Así que con todo ese caos mental en mi cabeza
me acerqué a la puerta para esperar su llegada, en cada visita se abría para
luego volverse a cerrar, es como al pececito que sacas del agua y cuando ves
que está apunto de asfixiarse, le metes en la pecera para a los segundos
después volverle a torturar, así me sentía respecto a ver la libertad delante
de mí y a los segundos sólo ver una puerta cerrada que no me dejaba paso a
hacer nada.
Estaba nerviosa sin saber bien porque, la
conocía de toda la vida...pero algo raro se estaba formando en ese punto de mi
garganta y di gracias de no tener que llevar hoy la maldita corbata.

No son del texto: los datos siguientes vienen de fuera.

(* ===== verification/WireCommitment.v ===== *)
(** * Commitments on the wire

    [bin/orbis-node/src/dkg/v0/helpers/commitment.rs]: a dealer's commitment
    travels as the encodings of its coefficients, one after the other. *)
From S2P Require Import Prelude Algebra Interpolation Primitives Codec Common.

Section WireCommitment.
Context {F G : Type} {SF : ScalarField F} {CG : CurveGroup F G}.
Abbreviation point_size := (g_size (G:=G)).

Definition serialize_commitment_coefficients (coefficients : list G) : bytes := mjoin (g_serialize <$> coefficients).

(** [as_chunks]: the whole chunks of [n] bytes. *)
Fixpoint as_chunks (n count : nat) (b : bytes) : list bytes :=
  match count with
  | O => []
  | Datatypes.S count => take n b :: as_chunks n count (drop n b)
  end.

Definition deserialize_wire_commitment (b : bytes) : res string (PolynomialCommitment G) :=
  reject (bool_decide (b = [])) "commitment cannot be empty" ;?
  reject (negb (length b mod point_size =? 0)%nat) "commitment length {} is not a multiple of {}" ;?
  let? coefficients := res_mapM (fun chunk => map_err (G1Affine_from_bytes chunk) "coefficient {index}: {error}")
    (as_chunks point_size (length b / point_size) b) in
  Ok (MkPolynomialCommitment coefficients).
End WireCommitment.

(** ** Round trip *)

Section RoundTrip.
Context {F G : Type} {SF : ScalarField F} {CG : CurveGroup F G}.

Lemma g_size_pos : (0 < g_size (G:=G))%nat.
Proof.
  pose proof (g_serialize_ne (generator (G:=G))) as H. rewrite <- (g_serialize_length (generator (G:=G))).
  destruct (g_serialize (generator (G:=G))); [done|cbn; lia].
Qed.

Lemma wire_cons (p : G) points :
  serialize_commitment_coefficients (p :: points) = g_serialize p ++ serialize_commitment_coefficients points.
Proof. done. Qed.

Lemma length_wire_commitment (points : list G) :
  length (serialize_commitment_coefficients points) = (length points * g_size (G:=G))%nat.
Proof.
  induction points as [|p points IH]; [done|]. rewrite wire_cons, length_app, IH, g_serialize_length. cbn [length]. lia.
Qed.

Lemma as_chunks_join (points : list G) :
  as_chunks (g_size (G:=G)) (length points) (serialize_commitment_coefficients points) = g_serialize <$> points.
Proof.
  induction points as [|p points IH]; [done|]. rewrite wire_cons, fmap_cons. cbn [length as_chunks].
  by rewrite take_app_length', drop_app_length', IH by (symmetry; apply g_serialize_length).
Qed.

(** A commitment of at least one coefficient decodes to itself. *)
Lemma wire_commitment_roundtrip (c : PolynomialCommitment G) :
  coefficients c <> [] -> Forall (fun p => in_subgroup p = true) (coefficients c) ->
  deserialize_wire_commitment (serialize_commitment_coefficients (coefficients c)) = Ok c.
Proof.
  pose proof g_size_pos as Hs. intros Hne Hin. unfold deserialize_wire_commitment. pose proof (length_wire_commitment (coefficients c)) as L.
  rewrite bool_decide_false. 2:{ intros E. rewrite E in L. destruct (coefficients c); [done|cbn in L; lia]. }
  rewrite L, Nat.Div0.mod_mul, Nat.div_mul, as_chunks_join by lia. cbn [reject Nat.eqb negb res_bind].
  replace (res_mapM _ _) with (Ok (E:=string) (coefficients c)); [by destruct c|]. symmetry.
  clear -Hin. induction Hin as [|p points Hp _ IH]; [done|]. rewrite fmap_cons. cbn [res_mapM].
  rewrite G1_from_to by done. cbn [map_err res_bind]. by rewrite IH.
Qed.
End RoundTrip.
(* ===== verification/Wire.v ===== *)
(** * The wire formats

    Every decoder of the crypto crate accepts exactly the encodings of the
    well-formed values, so that no two byte strings stand for one value, and
    panics on no input. *)
From S2P Require Import Prelude Algebra Interpolation Primitives Codec Common.

Lemma codec_exact `{CodecLaws T} b (x : T) :
  from_bytes b = Ok x <-> codec_wf x /\ to_bytes x = Ok b.
Proof.
  split; [apply codec_canonical|]. intros [Hw Hb].
  destruct (codec_roundtrip x Hw) as (b' & Hb' & Hx & _). congruence.
Qed.

Section Wire.
Context {F G : Type} {SF : ScalarField F} {CG : CurveGroup F G}.

(** The wire formats are exact.  A DKG share, a re-encryption reply, a
    public polynomial and a polynomial commitment decode from a byte string if
    and only if they are well formed (indices in 32 bits, points in the
    subgroup, lengths that fit their prefix) and encode to that very string;
    and decoding an arbitrary string never panics. *)
Lemma wire_formats_exact b :
  (forall s : DistributedShare F,
    DistributedShare_from_bytes b = Ok s <-> DistributedShare_wf s /\ DistributedShare_to_bytes s = Ok b) /\
  (forall r : ReencryptReply F G,
    ReencryptReply_from_bytes b = Ok r <-> ReencryptReply_wf r /\ ReencryptReply_to_bytes r = Ok b) /\
  (forall p : PubPoly G,
    PubPoly_from_bytes b = Ok p <-> points_wf (commits p) /\ PubPoly_to_bytes p = Ok b) /\
  (forall c : PolynomialCommitment G,
    PolynomialCommitment_from_bytes b = Ok c <->
    points_wf (coefficients c) /\ PolynomialCommitment_to_bytes c = Ok b) /\
  no_panic (DistributedShare_from_bytes (V:=F) b) /\ no_panic (ReencryptReply_from_bytes (V:=F) (P:=G) b) /\
  no_panic (PubPoly_from_bytes (G:=G) b) /\ no_panic (PolynomialCommitment_from_bytes (G:=G) b).
Proof.
  split; [intros x; exact (codec_exact (T:=DistributedShare F) b x)|].
  split; [intros x; exact (codec_exact (T:=ReencryptReply F G) b x)|].
  split; [intros x; exact (codec_exact (T:=PubPoly G) b x)|].
  split; [intros x; exact (codec_exact (T:=PolynomialCommitment G) b x)|].
  split; [exact (codec_no_panic (T:=DistributedShare F) b)|].
  split; [exact (codec_no_panic (T:=ReencryptReply F G) b)|].
  split; [exact (codec_no_panic (T:=PubPoly G) b)|exact (codec_no_panic (T:=PolynomialCommitment G) b)].
Qed.

End Wire.
Definition missing_polynomial : CryptoError := DKGError
  "Local polynomial not generated: call generate_polynomial before compute_secret_share".

Definition reshare_share_for (n : node) (participant_id : Z) : result F :=
  if bool_decide (role n = DealerReceiver) && (participant_id =? id n) then
    reject (bool_decide (polynomial_coeffs n = [])) missing_polynomial ;?
    Ok (eval_polynomial n (receive_id n))
  else ok_or (received_shares n !! participant_id)
         (DKGError "Missing reshare share from selected dealer {}").

Definition compute_secret_share (n : node) : result (PriShare F) :=
  reject (bool_decide (role n = Dealer)) (DKGError "Dealer role does not compute a secret share") ;?
  if is_reshare_receiver n then
    let? participants := reshare_participants n in
    let? secret_share := res_foldl (fun acc pid =>
      let? lambda := lagrange_at_zero pid participants in
      let? share_value := reshare_share_for n pid in
      Ok (fadd acc (fmul lambda share_value))) participants fzero in
    Ok (MkPriShare (receive_id n) secret_share)
  else
    let? expected := usize_sub (total_nodes n) 1 in
    reject (negb (Z.of_nat (size (received_shares n)) =? expected))
      (DKGError "Missing shares: received {}, expected {}") ;?
    reject (bool_decide (polynomial_coeffs n = [])) missing_polynomial ;?
    Ok (MkPriShare (id n)
          (map_fold (fun _ v acc => fadd acc v) (eval_polynomial n (id n)) (received_shares n))).

Definition compute_aggregate_public_key (n : node) : result G :=
  if is_reshare_receiver n then
    let? participants := reshare_participants n in
    res_foldl (fun acc pid =>
      let? lambda := lagrange_at_zero pid participants in
      let? c := reshare_commitment_for n pid in
      let? c0 := index (coefficients c) 0 in
      Ok (acc ⊕ c0 ⊙ lambda)) participants g_zero
  else
    let? expected := usize_sub (total_nodes n) 1 in
    reject (negb (Z.of_nat (size (received_commitments n)) =? expected))
      (DKGError "Missing commitments: received {}, expected {}") ;?
    reject (bool_decide (coefficients (commitment n) = []))
      (DKGError "Local commitment not generated: call generate_polynomial first") ;?
    let? own := index (coefficients (commitment n)) 0 in
    map_fold (fun _ c acc =>
      let? acc' := acc in
      let? c0 := index (coefficients c) 0 in
      Ok (acc' ⊕ c0)) (Ok own) (received_commitments n).

Definition public_key_is_identity (public_key : G) : bool := g_is_zero public_key.

(** [for (i, coeff) in coeffs.iter().enumerate() { agg[i] += f(coeff) }]. *)
Fixpoint add_into (agg coeffs : list G) : result (list G) :=
  match coeffs, agg with
  | [], _ => Ok agg
  | c :: coeffs', a :: agg' => let? rest := add_into agg' coeffs' in Ok (a ⊕ c :: rest)
  | _ :: _, [] => Panic
  end.

Definition inconsistent_length : CryptoError := DKGError
  "Commitment from node {} has inconsistent length: expected {}, got {}".

Definition compute_public_polynomial (n : node) : result (PubPoly G) :=
  let? aggregated_coeffs :=
    if is_reshare_receiver n then
      let? participants := reshare_participants n in
      let? first_id := index participants 0 in
      let? first := reshare_commitment_for n first_id in
      let num_coeffs := length (coefficients first) in
      res_foldl (fun agg pid =>
        let? lambda := lagrange_at_zero pid participants in
        let? c := reshare_commitment_for n pid in
        reject (negb (length (coefficients c) =? num_coeffs)%nat) inconsistent_length ;?
        add_into agg ((fun p => p ⊙ lambda) <$> coefficients c))
        participants (replicate num_coeffs g_zero)
    else
      let? expected := usize_sub (total_nodes n) 1 in
      reject (negb (Z.of_nat (size (received_commitments n)) =? expected))
        (DKGError "Missing commitments: received {}, expected {}") ;?
      reject (bool_decide (coefficients (commitment n) = []))
        (DKGError "Local commitment not generated: call generate_polynomial first") ;?
      let num_coeffs := length (coefficients (commitment n)) in
      map_fold (fun _ c acc =>
        acc ;? reject (negb (length (coefficients c) =? num_coeffs)%nat) inconsistent_length)
        (Ok tt) (received_commitments n) ;?
      map_fold (fun _ c acc => let? agg := acc in add_into agg (coefficients c))
        (Ok (coefficients (commitment n))) (received_commitments n)
  in
  Ok (MkPubPoly aggregated_coeffs).

Definition combine_pub_poly_bytes (a b : bytes) : result bytes :=
  let? poly_a := PubPoly_from_bytes a in
  let? poly_b := PubPoly_from_bytes b in
  reject (negb (length (commits poly_a) =? length (commits poly_b))%nat)
    (DKGError "combine_pub_poly_bytes: length mismatch ({} vs {})") ;?
  PubPoly_to_bytes (MkPubPoly (zip_with g_add (commits poly_a) (commits poly_b))).

End Node.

Caminé deprisa de un extremo otro del pasillo
de piedra largo que daba entrada desde la puerta hasta dentro de forma agitada,
esperaba verla venir, algo, que bajase de un coche con un par de cervezas y se
riese de mí y de mi situación, que me abrazase, o no sé, algún contacto con mi
antigua vida que ahora quedaba algo borrosa.
No pensé que no vendría, bien la conozco para
saber que siempre llega tarde, al igual que yo, pero mis esperanzas se reducían
segundo a segundo.
Una parte de mí se repetía que sí que iba a
venir, porque me lo había prometido, y todo lo que me promete Carla lo hace,
cumple, a rajatabla.
Me senté y apoyé mi cabeza contra la pared de
piedra gris, estaba fría, pero eso era lo que ahora menos le importaba a mi
espalda, miré hacia el cielo, estaba despejado, había gente a mí al rededor
esperando y conversando pero yo estaba en mi nidito de paz, cerré los ojos para
inspirar profundamente.
- Perdone, señorita, ¿podría decirme dónde
está la residencia de chicas?- no abrí los ojos si quiera.